Actuellement, les deux pièces qui abritent les résidents sont détériorées et manquent d’aération. Le plafond quant à lui est perméable aux eaux des pluie. Les conduites d’égouts sont détruits. L’électricité exige une intervention pour palier les pannes fréquentes et éviter le risque d’incendie. La plomberie exige elle aussi une intervention. La cour, le sol des pièces doivent être carrelés. Cette situation constitue un véritable risque pour les résidents d’autant que leurs conditions de santé font d’eux des personnes vulnérables et requérant plus d’attention et des mesures optimales de sécurité.

En l’an 2005, l’antenne de l’association mouvement Twiza à Moulay Idris a organisé un chantier dans l’orphelinat de la ville. Ce chantier ciblait la remise à niveau de l’orphelinat par des travaux de peinture et de réparation des sanitaires. Lors du chantier, les jeunes présents ont remarqué la présence de personnes âgées dans le local.

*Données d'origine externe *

Lemma revoke_alone u scope reason d : 0 < mark_ttl config -> exists d',
  revoke_sessions entry_id config draw now u scope reason (undisturbed d) = (Ok tt, undisturbed d') /\
  Marks d' = <[mark_key u := (mark_to_string (revocation_mark now scope), now + mark_ttl config * SECOND)]> (Marks d) /\
  Refreshes d' = revoked_rows scope u (Refreshes d) /\ users (app d') = users (app d).
Proof.
  intros Httl. unfold revoke_sessions. rewrite svc_bind_eq, auth_write_undisturbed. cbn [fst snd].
  rewrite svc_bind_eq, svc_write_undisturbed. cbn [fst snd]. rewrite svc_bind_eq. unfold svc_gets. cbn [fst snd]. rewrite svc_bind_eq.
  match goal with |- context [set_value ?n ?a ?b ?c ?e] => set (d1 := set_value n a b c e) end.
  match goal with |- context [publish entry_id now ?id ?ty ?p] => destruct (publish_alone id ty p d1) as (r & d2 & -> & E2) end.
  exists d2. split; [reflexivity|]. rewrite E2. subst d1. unfold set_value. rewrite (proj2 (Z.ltb_lt _ _)) by done.
  destruct (SessionScope.survivor scope) as [jti|] eqn:Es; unfold delete_user_refresh_tokens_except, delete_user_refresh_tokens;
    autorewrite with auth; (split; [done|]; split; [|done]); unfold revoked_rows; apply map_filter_ext; intros k row _; cbn; rewrite Es; cbn; naive_solver.
Qed.

(** ** Refreshing *)

Lemma query_rely {A} (Rel : relation ApiDb) (q : AppTables -> A) w : PreOrder Rel -> rely Rel w -> exists r w', query q w = (r, w') /\
  rely Rel w' /\ Rel (shared w) (shared w') /\ (r = Ok (q (app (shared w'))) \/ exists e, r = Err e).
Proof.
  intros HR Hw. destruct (svc_read_rely Rel (fun d => q (app d)) w HR Hw) as (r & w' & E & Hw' & Hu & Hr).
  unfold query, sql_read, sql. unfold svc_read in E. rewrite svc_bind_eq, E. cbn [fst snd].
  destruct Hr as [-> | [f ->]]; do 2 eexists; (split; [reflexivity|]); split_and!; try done; [by left|right; by eexists].
Qed.

(** A refresh token without a row is not refreshed. *)
Lemma refresh_gone at_ u c token jti w : issued c token -> SessionClaims.jti c = Some jti -> rely (undone u (uuid_to_string jti)) w ->
  Refreshes (shared w) !! uuid_to_string jti = None -> forall a, (refresh_access_token config draw at_ token w).1 <> Ok a.
Proof.
  intros Hi Hj Hw Hn a. unfold refresh_access_token. rewrite and_then_eq. cbn [mret Svc_ret fst snd].
  destruct (verify_issued at_ c token Hi) as [Hv _]. destruct (verify_token config at_ token) as [c'|e]; [|done].
  destruct (Hv _ eq_refl) as [-> _]. destruct (str_eqb _ _); [|done]. cbn [negb]. rewrite and_then_eq, require_eq, Hj. cbn [ok_or fst snd].
  rewrite and_then_eq. destruct (query_rely _ (find_refresh_token at_ (uuid_to_string jti)) w _ Hw) as (r & w' & -> & _ & [_ Hu] & Hr). cbn [fst snd].
  destruct Hr as [-> | [e ->]]; [|done]. unfold find_refresh_token. rewrite (Hu Hn). cbn. by rewrite and_then_eq.
Qed.

End sessions.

En discutant avec ces personnes, ils ont découvert qu’ils avaient été transférés de la maison de vieux vers l’orphelinat pour leur permettre de mieux vivre.

Les bénévoles ont discuté avec eux et ont réussi à dégager les problèmes suivants :
- Dans l’orphelinat, les vieux se sentent abandonnés car ils reçoivent moins de visites.
- Certains donateurs ont arrêté leurs dons à ces personnes car ils n’y sont pas les seuls résidents.
- La maison ne dispose pas d’infrastructure qui puisse faciliter leur séjour surtout que ces personnes âgées souffrent de certaines maladies.
- Les femmes se sentent gênées de la contiguïté des lieux.
- La tranquillité et la quiétude exigées par l’âge sont perturbées par la présence des enfants orphelins qui y séjournent.
- Dans l’ancien bâtiment, ces personnes âgées disposaient chacune de plus d’espace
-L’architecture de l’ancien bâtiment permet un ensoleillement maximal pour ceux qui souffrent des maladies rhumatismales.
- Les sanitaires sont plus facilement accessibles dans l’ancien bâtiment.

Ainsi, de l’avis de toutes les personnes interrogées, le retour à l’ancien bâtiment est un souhait pour ne pas dire une nécessité.

Depuis lors et de concert avec les responsables de l’entraide nationale, des autorités locales et du conseil de la maison de bienfaisance, Twiza a entrepris les premiers contacts pour réhabiliter le centre des personnes âgées afin qu’il retrouve sa fonctionnalité.
Plusieurs contacts ont été entrepris par la section de Moulay Idris sous la supervision du bureau national de Twiza pour trouver un partenaire à la réalisation du projet de réhabilitation de la maison des vieux.

Un chantier sans Belges

Le présent projet fut élaboré à la lumière de l’expérience antécédente avec Asmae et en exploitant les recommandations formulées par les bénévoles lors du chantier à Sidi Allal Bahraoui en juillet 2005.

Ce projet de restauration ciblant la maison des vieux sera réalisé dans le cadre d’un chantier de jeunes. En effet, des jeunes de Twiza, des associations partenaires se chargeront de la mise en œuvre des travaux programmés.

Initialement ce projet devait être réalisé par un groupe de jeunes belgo-marocains.  Pour diverses raisonsce chantier se limitera aux bénévoles marocains et de quelques bénévoles de certaines associations étrangères.

Ce projet s’étalera sur une durée de 20 jours du 15 juillet au 5 aout 2006 avec la participation de 20 volontaires.

Ces volontaires seront encadrés dans la réalisation du chantier par trois maîtres artisans selon les besoins spécifiques des travaux : un maçon, un spécialiste de carrelage et un technicien en électricité.
Le financement est assuré en partie par Asmae. Nous ne pouvons pas assurer toute la couverture des frais de rénovation, mais notre partenaire Twiza nous signale que d’autres financements pourraient être trouvés par les différents intervenants comme les bienfaiteurs ou encore la commune.
Géry de Broqueville.
Texte essentiellement basé sur un document de présentation de ce projet par notre partenaire, l’Association Mouvement Twiza.